* _INSTRUCTIONS FOR THE TASK_:
Exactly the lines from the one with "Definition era_fields (doe" to the end of the entries should appear in your answer, retyped word for word.

━━ RECORDS SHOWN ━━

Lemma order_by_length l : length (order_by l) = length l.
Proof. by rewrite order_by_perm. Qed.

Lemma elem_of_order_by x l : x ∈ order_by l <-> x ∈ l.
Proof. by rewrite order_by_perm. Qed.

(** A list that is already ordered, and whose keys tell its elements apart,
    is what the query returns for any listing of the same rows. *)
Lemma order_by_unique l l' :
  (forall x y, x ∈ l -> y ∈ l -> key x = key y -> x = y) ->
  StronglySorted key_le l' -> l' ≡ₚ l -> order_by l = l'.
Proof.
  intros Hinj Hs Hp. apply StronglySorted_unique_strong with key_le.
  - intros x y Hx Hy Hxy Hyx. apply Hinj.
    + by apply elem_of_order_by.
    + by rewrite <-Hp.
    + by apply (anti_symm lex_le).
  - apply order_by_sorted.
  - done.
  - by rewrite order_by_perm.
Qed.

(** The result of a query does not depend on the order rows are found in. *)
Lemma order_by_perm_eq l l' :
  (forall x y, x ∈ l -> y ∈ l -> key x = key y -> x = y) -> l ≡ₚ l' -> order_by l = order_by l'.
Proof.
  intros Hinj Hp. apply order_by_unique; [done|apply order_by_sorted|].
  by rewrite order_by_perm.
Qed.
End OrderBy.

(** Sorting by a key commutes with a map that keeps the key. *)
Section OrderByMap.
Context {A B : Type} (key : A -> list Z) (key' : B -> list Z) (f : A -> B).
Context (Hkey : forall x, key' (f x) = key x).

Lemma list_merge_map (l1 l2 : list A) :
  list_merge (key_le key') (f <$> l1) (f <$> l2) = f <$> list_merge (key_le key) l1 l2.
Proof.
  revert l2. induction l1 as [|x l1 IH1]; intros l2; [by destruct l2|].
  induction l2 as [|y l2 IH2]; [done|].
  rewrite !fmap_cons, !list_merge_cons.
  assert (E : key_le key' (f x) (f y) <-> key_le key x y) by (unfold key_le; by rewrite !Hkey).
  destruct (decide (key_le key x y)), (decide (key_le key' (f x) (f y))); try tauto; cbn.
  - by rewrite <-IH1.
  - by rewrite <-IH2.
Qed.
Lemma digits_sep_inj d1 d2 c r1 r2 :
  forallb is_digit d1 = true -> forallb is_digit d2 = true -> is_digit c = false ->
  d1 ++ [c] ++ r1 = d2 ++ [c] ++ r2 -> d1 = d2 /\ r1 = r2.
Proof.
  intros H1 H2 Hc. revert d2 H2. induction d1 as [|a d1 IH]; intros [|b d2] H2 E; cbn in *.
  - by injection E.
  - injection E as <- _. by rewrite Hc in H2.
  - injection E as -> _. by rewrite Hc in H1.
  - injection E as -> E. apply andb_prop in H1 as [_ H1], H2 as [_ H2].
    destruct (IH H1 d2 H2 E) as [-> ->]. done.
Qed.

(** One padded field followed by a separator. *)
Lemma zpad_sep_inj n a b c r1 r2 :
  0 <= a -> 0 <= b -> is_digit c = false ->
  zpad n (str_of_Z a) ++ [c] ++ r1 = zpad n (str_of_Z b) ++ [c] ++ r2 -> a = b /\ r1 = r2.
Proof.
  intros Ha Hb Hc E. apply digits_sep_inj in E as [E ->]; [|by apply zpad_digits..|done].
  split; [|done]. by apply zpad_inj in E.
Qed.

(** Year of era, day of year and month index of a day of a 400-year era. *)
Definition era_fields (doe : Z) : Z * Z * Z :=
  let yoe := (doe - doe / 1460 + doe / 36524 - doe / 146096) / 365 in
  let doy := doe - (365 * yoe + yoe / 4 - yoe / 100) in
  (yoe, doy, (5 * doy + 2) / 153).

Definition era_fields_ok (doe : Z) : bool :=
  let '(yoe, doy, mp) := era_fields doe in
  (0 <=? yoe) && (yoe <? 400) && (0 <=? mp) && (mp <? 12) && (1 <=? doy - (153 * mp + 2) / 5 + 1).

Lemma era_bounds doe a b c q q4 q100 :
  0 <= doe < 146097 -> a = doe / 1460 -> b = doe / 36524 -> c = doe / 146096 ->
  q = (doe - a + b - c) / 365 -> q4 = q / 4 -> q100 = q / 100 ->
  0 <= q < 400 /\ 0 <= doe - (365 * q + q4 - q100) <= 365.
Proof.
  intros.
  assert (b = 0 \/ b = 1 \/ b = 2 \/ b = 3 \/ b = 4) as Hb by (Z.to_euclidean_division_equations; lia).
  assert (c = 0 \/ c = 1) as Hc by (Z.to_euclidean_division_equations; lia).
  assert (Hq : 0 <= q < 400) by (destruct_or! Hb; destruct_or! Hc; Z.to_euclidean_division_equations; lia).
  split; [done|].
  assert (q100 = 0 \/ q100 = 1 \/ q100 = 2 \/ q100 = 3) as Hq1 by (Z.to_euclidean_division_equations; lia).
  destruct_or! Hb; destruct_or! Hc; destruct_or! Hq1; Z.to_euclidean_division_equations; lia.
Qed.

━━━

* _SOLUTION_:
Definition era_fields (doe : Z) : Z * Z * Z :=
  let yoe := (doe - doe / 1460 + doe / 36524 - doe / 146096) / 365 in
  let doy := doe - (365 * yoe + yoe / 4 - yoe / 100) in
  (yoe, doy, (5 * doy + 2) / 153).

Definition era_fields_ok (doe : Z) : bool :=
  let '(yoe, doy, mp) := era_fields doe in
  (0 <=? yoe) && (yoe <? 400) && (0 <=? mp) && (mp <? 12) && (1 <=? doy - (153 * mp + 2) / 5 + 1).

Lemma era_bounds doe a b c q q4 q100 :
  0 <= doe < 146097 -> a = doe / 1460 -> b = doe / 36524 -> c = doe / 146096 ->
  q = (doe - a + b - c) / 365 -> q4 = q / 4 -> q100 = q / 100 ->
  0 <= q < 400 /\ 0 <= doe - (365 * q + q4 - q100) <= 365.
Proof.
  intros.
  assert (b = 0 \/ b = 1 \/ b = 2 \/ b = 3 \/ b = 4) as Hb by (Z.to_euclidean_division_equations; lia).
  assert (c = 0 \/ c = 1) as Hc by (Z.to_euclidean_division_equations; lia).
  assert (Hq : 0 <= q < 400) by (destruct_or! Hb; destruct_or! Hc; Z.to_euclidean_division_equations; lia).
  split; [done|].
  assert (q100 = 0 \/ q100 = 1 \/ q100 = 2 \/ q100 = 3) as Hq1 by (Z.to_euclidean_division_equations; lia).
  destruct_or! Hb; destruct_or! Hc; destruct_or! Hq1; Z.to_euclidean_division_equations; lia.
Qed.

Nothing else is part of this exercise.